Le FBI a donné les conclusions de son enquête — Emails d'Hillary Clinton

12 Juillet, 2016, 21:44 | Auteur: Lynn Cook

L'enquête montre également qu'Hillary Clinton a agit à l'insu de son plein gré.

La justice américaine ne poursuivra pas la candidate démocrate à la Maison Blanche Hillary Clinton pour avoir utilisé des serveurs et une messagerie d'emails privés quand elle dirigeait le département d'Etat, a annoncé mercredi la ministre Loretta Lynch.

"Bien que nous n'ayons trouvé aucune preuve claire que la secrétaire d'Etat Hillary Clinton ou ses collègues aient intentionnellement voulu violer la loi ayant trait aux informations classés secret-défense, il semble évident qu'ils ont été extrêmement négligents dans leur façon de traiter des informations d'une haute importance".

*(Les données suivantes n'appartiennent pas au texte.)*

(** ** Tables *)

Definition score_key : Type := string * string * string * string.
Record VDB : Type := MkVDB {
  vd_models : gmap string ScoringModel;
  vd_versions : gmap string ScoringModelVersion;
  vd_requests : gmap string ScoringRequest;
  vd_scores : gmap score_key ProfileScore;
  vd_segments : gset (string * string);
  vd_jobs : list (string * string * string * json);
  vd_audit : Audit.ADB;
  vd_used : gset string;
  vd_now : Z;
  vd_append_only : bool
}.
Definition set_models v d := MkVDB v (vd_versions d) (vd_requests d) (vd_scores d) (vd_segments d) (vd_jobs d) (vd_audit d) (vd_used d) (vd_now d) (vd_append_only d).
Definition set_versions v d := MkVDB (vd_models d) v (vd_requests d) (vd_scores d) (vd_segments d) (vd_jobs d) (vd_audit d) (vd_used d) (vd_now d) (vd_append_only d).
Definition set_requests v d := MkVDB (vd_models d) (vd_versions d) v (vd_scores d) (vd_segments d) (vd_jobs d) (vd_audit d) (vd_used d) (vd_now d) (vd_append_only d).
Definition set_scores v d := MkVDB (vd_models d) (vd_versions d) (vd_requests d) v (vd_segments d) (vd_jobs d) (vd_audit d) (vd_used d) (vd_now d) (vd_append_only d).
Definition set_jobs v d := MkVDB (vd_models d) (vd_versions d) (vd_requests d) (vd_scores d) (vd_segments d) v (vd_audit d) (vd_used d) (vd_now d) (vd_append_only d).
Definition set_audit v d := MkVDB (vd_models d) (vd_versions d) (vd_requests d) (vd_scores d) (vd_segments d) (vd_jobs d) v (vd_used d) (vd_now d) (vd_append_only d).
Definition set_used v d := MkVDB (vd_models d) (vd_versions d) (vd_requests d) (vd_scores d) (vd_segments d) (vd_jobs d) (vd_audit d) v (vd_now d) (vd_append_only d).

Abbreviation V := (M VDB).
Definition tx {A} (m : V A) : V A := fun d => match m d with (Ok a, d') => (Ok a, d') | (Err e, _) => (Err e, d) end.
Definition gets {A} (f : VDB -> A) : V A := fun d => (Ok (f d), d).
Definition new_id : V string := fun d => let id := fresh (vd_used d) in (Ok id, set_used ({[id]} ∪ vd_used d) d).
Definition ErrUnauthorized : error := Sentinel "unauthorized".
Definition unique_violation : error := errors_New "duplicate key value violates unique constraint".
Definition bad_input : error := errors_New "invalid input syntax".
Definition append_only : error := errors_New "scoring_model_versions is append-only".
Definition integer_max : Z := 2147483647.
Definition modify (f : VDB -> VDB) : V unit := fun d => (Ok tt, f d).

(** What UPDATE and DELETE of the versions [P] selects do: with the trigger, any
    row they reach refuses the statement. *)
Definition reaches (P : ScoringModelVersion -> bool) (d : VDB) : bool := existsb (fun kv => P kv.2) (map_to_list (vd_versions d)).
Definition touch_versions (P : ScoringModelVersion -> bool) (f : gmap string ScoringModelVersion -> gmap string ScoringModelVersion) : V unit :=
  fun d => if vd_append_only d && reaches P d then (Err append_only, d) else (Ok tt, set_versions (f (vd_versions d)) d).
Definition update_versions (P : ScoringModelVersion -> bool) (f : ScoringModelVersion -> ScoringModelVersion) : V unit :=
  touch_versions P (fmap (fun v => if P v then f v else v)).
Definition delete_versions (P : ScoringModelVersion -> bool) : V unit := touch_versions P (filter (fun kv => P kv.2 = false)).

(** A column of type [jsonb]. *)
Definition jsonb_column (r : RawMessage) : result RawMessage :=
  match r with Raw j => Ok (Raw (Audit.jsonb j)) | _ => Err bad_input end.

Sur trente mille courriels examinés, le FBI conclut qu'à l'époque où ils étaient été envoyés, 110 courriels détectés au sein de 52 chaînes contenaient des informations classifiées, huit chaînes contenaient des informations classées top secret et 36 des informations secrètes.

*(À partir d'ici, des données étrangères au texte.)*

Lemma UpsertProfileScores_eq scores d r d' : UpsertProfileScores scores d = (r, d') ->
  (r = Ok tt /\ d' = set_scores (foldl (fun m s => upsert s m) (vd_scores d) scores) d) \/ (exists e, r = Err e) /\ d' = d.
Proof.
  assert (Hi : forall l d d', iterM upsert_score l d = (Ok tt, d') -> d' = set_scores (foldl (fun m s => upsert s m) (vd_scores d) l) d).
  { clear. induction l as [|s l IH]; intros d d' H; simpl in H; [injection H as <-; by destruct d|].
    apply bindM_Ok in H as ([] & d1 & Hs & H). unfold upsert_score in Hs. destruct (vd_models d !! _); [|done]. injection Hs as <-.
    by apply IH in H. }
  destruct scores as [|s l]; [intros [= <- <-]; left; split; [done|by destruct d]|]. intros H.
  apply scoring_tx_cases in H as [([] & -> & H)|[He ->]]; [left|right; done]. split; [done|]. by apply Hi.
Qed.

Definition job_principal (job : ScoringJob) (scopes : list string) : Principal :=
  MkPrincipal (sr_TenantID job) (sr_WorkspaceID job) "" "" (sr_RequestedBy job) "ai_agent" scopes.

Local Ltac stops := intros [= <- <-]; simpl; split; [done|]; split; [done|]; left; split; [by eexists|done].

(** A scoring job that succeeds has found its model's current version,
    active and passed, and has written exactly one score per profile of the
    segment, each under that version and, for an expression, within the
    version's bounds or NaN; one that fails has written none.  The models and
    versions stay as they were. *)
Theorem executeScoring_writes requestID scopes d r d' : execute requestID scopes d = (r, d') ->
  vd_models d' = vd_models d /\ vd_versions d' = vd_versions d /\
  ((exists e, r = Err e) /\ vd_scores d' = vd_scores d \/
   exists job m c sv ids app scores,
     vd_requests d !! requestID = Some job /\ GetScoringModel (job_principal job scopes) (sr_ScoringModelID job) d = Ok m /\
     sm_CurrentVersionID m = Some c /\ GetScoringModelVersion (job_principal job scopes) c d = Ok sv /\
     sv_Status sv = "active" /\ sv_EvalStatus sv = "passed" /\
     (ResolveSegment (job_principal job scopes) (sr_SegmentID job) (MarkScoringProcessing requestID d).2).1 = Ok ids /\
     Forall2 (score_of job m sv app) ids scores /\ r = Ok tt /\
     vd_scores d' = foldl (fun m s => upsert s m) (vd_scores d) scores /\
     sr_Status <$> vd_requests d' !! requestID = Some "complete").
Proof.
  unfold executeScoring. destruct (requestID =s ""); [stops|]. unfold GetScoringJob.
  unfold mbind at 1, M_bind at 1. destruct (vd_requests d !! requestID) as [job|] eqn:Ej; [|stops].
  cbn zeta. fold (job_principal job scopes). set (p := job_principal job scopes).
  unfold query. unfold mbind at 1, M_bind at 1. destruct (GetScoringModel p _ d) as [m|e] eqn:Em; [|stops].
  destruct (sm_CurrentVersionID m) as [c|] eqn:Ec; [|stops]. destruct c as [|x c'] eqn:Ecc; [stops|].
  rewrite <- Ecc in *. unfold mbind at 1, M_bind at 1. destruct (GetScoringModelVersion p c d) as [sv|e] eqn:Ev; [|stops].
  destruct (usable sv) eqn:Eu; simpl; [|stops]. apply andb_prop in Eu as [Ha%seqb_true Hp%seqb_true].
  set (d1 := set_requests _ d). unfold mbind at 1, M_bind at 1. change (MarkScoringProcessing requestID d) with (@Ok unit tt, d1). cbn beta iota.
  unfold mbind at 1, M_bind at 1.
  pose proof (segments_quiet p (sr_SegmentID job) d1) as Hq. destruct (ResolveSegment p (sr_SegmentID job) d1) as [[ids|e] d2] eqn:Es; simpl in Hq; subst d2;
    [|stops].
  unfold mbind at 1, M_bind at 1. pose proof (apps_quiet (sr_TenantID job) (sr_WorkspaceID job) d1) as Hq.
  destruct (GetFirstAppID _ _ d1) as [[app|e] d2]; simpl in Hq; subst d2; [|stops].
  unfold mbind at 1, M_bind at 1. pose proof (all_scores_quiet p job m sv app ids d1) as Hq.
  destruct (all_scores p job m sv app ids d1) as [[scores|e] d2] eqn:Esc; simpl in Hq; subst d2; [|stops].
  unfold mbind at 1, M_bind at 1. destruct (UpsertProfileScores scores d1) as [r1 d2] eqn:Eu.
  apply UpsertProfileScores_eq in Eu as [[-> ->]|[[e ->] ->]]; [|stops]. intros [= <- <-]. simpl. do 2 (split; [done|]). right.
  exists job, m, c, sv, ids, app, scores. do 6 (split; [done|]). split; [exact (f_equal fst Es)|]. split; [by eapply all_scores_Ok|].
  do 2 (split; [done|]). by rewrite !lookup_alter_eq, Ej.
Qed.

Barack Obama n'est plus dans l'ellipse, il est en campagne et prend parti, demandant à un public conquis de ne pas voter pour Donald Trump.

Les républicains et nombre d'Américains croient qu'Hillary Clinton a profité des contacts qu'elle et son mari avaient établis alors qu'ils étaient à la Maison-Blanche.

"Mon beau-père est une personne incroyablement aimante et tolérante, qui a accueilli à bras ouverts ma famille et notre judaïsme depuis que j'ai commencé à fréquenter ma femme", écrit-il, en décrivant un homme "instinctivement pro-juif et pro-Israël", qu'il a vu accueillir "des gens de toutes les origines raciales et religieuses, dans ses entreprises et dans sa vie privée". En Caroline du Nord, où M. Obama et Mme Clinton font campagne, le président américain reste populaire et pourrait notamment rassembler l'électorat noir dans ce " swing state", l'un de ces États cruciaux car ils peuvent basculer côté républicain ou démocrate.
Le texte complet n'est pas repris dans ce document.